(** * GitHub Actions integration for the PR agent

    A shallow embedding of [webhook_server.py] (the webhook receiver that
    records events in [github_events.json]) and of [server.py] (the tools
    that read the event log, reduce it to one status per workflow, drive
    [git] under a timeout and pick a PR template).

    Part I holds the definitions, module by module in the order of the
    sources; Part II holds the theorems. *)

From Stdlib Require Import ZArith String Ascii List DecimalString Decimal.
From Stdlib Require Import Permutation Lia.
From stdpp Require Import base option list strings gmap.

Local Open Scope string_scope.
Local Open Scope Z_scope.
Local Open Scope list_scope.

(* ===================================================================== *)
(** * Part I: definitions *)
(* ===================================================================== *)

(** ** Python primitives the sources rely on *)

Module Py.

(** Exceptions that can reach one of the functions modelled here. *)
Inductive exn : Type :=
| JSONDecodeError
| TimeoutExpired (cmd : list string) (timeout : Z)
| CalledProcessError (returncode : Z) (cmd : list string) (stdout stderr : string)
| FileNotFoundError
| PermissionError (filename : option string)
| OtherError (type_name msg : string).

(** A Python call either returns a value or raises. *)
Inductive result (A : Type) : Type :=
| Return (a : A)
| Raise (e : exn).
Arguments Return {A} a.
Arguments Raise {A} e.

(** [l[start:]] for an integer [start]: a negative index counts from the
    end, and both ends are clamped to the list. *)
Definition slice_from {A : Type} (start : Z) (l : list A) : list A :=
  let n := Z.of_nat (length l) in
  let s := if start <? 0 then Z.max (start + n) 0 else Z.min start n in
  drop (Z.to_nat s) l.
───
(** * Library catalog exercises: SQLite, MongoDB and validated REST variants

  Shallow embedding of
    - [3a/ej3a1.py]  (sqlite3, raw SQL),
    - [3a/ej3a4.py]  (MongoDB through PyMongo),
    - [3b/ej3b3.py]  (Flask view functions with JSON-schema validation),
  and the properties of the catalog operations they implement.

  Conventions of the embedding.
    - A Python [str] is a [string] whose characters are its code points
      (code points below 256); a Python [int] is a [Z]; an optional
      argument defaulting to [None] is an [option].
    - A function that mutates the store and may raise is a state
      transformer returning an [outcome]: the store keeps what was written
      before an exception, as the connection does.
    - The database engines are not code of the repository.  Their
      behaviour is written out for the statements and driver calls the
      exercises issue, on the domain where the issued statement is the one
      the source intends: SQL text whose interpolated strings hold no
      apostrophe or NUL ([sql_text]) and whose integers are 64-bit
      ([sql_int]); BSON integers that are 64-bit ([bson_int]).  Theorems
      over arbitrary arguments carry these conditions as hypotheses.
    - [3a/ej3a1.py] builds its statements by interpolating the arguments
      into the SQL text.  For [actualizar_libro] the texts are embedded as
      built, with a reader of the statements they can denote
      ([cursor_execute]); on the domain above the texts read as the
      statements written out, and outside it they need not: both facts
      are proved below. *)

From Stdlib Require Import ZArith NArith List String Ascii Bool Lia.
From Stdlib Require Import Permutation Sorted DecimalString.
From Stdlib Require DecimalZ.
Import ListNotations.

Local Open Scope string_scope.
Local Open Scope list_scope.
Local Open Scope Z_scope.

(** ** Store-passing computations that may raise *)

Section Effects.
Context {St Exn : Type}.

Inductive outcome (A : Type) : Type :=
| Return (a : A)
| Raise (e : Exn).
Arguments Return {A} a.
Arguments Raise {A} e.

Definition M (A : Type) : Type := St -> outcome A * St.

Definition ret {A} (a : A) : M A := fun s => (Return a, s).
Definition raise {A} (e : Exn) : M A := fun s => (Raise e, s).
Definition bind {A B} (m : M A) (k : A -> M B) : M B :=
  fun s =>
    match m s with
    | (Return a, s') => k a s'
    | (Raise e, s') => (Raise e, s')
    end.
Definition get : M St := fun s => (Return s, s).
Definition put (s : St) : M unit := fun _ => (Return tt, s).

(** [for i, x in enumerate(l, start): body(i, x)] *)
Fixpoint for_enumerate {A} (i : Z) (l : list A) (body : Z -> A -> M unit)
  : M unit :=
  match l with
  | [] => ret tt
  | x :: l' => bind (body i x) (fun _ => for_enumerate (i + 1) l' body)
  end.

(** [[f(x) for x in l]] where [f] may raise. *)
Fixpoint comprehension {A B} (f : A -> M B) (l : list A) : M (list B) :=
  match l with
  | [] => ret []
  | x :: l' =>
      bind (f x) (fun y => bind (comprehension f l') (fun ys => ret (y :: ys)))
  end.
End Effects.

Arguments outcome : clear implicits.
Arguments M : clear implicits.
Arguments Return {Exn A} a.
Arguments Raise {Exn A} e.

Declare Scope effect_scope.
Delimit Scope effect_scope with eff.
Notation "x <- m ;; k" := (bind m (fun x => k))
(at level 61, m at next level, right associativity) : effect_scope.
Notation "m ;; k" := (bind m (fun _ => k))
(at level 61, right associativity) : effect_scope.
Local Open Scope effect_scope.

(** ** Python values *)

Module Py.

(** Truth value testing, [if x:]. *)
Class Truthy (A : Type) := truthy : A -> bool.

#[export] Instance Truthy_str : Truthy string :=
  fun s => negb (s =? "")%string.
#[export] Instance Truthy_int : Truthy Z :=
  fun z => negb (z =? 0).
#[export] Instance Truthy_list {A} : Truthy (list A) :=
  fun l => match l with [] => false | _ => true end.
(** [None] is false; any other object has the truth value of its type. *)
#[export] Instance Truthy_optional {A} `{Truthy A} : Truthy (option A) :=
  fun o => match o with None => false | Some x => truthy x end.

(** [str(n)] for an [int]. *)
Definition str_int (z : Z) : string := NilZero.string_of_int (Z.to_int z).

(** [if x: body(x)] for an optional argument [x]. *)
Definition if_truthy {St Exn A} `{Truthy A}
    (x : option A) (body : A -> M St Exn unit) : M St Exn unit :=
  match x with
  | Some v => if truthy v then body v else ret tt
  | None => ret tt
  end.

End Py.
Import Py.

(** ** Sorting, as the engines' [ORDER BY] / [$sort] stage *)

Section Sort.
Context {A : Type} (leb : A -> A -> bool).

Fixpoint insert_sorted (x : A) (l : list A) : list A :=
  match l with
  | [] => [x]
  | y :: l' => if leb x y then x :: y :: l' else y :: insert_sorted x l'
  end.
───
Task requirements: Only the lines above from the one with "(code points below" up to and including the one with "statements written out, and" should be repeated, exactly as written.

Answer area:
      (code points below 256); a Python [int] is a [Z]; an optional
      argument defaulting to [None] is an [option].
    - A function that mutates the store and may raise is a state
      transformer returning an [outcome]: the store keeps what was written
      before an exception, as the connection does.
    - The database engines are not code of the repository.  Their
      behaviour is written out for the statements and driver calls the
      exercises issue, on the domain where the issued statement is the one
      the source intends: SQL text whose interpolated strings hold no
      apostrophe or NUL ([sql_text]) and whose integers are 64-bit
      ([sql_int]); BSON integers that are 64-bit ([bson_int]).  Theorems
      over arbitrary arguments carry these conditions as hypotheses.
    - [3a/ej3a1.py] builds its statements by interpolating the arguments
      into the SQL text.  For [actualizar_libro] the texts are embedded as
      built, with a reader of the statements they can denote
      ([cursor_execute]); on the domain above the texts read as the
      statements written out, and outside it they need not: both facts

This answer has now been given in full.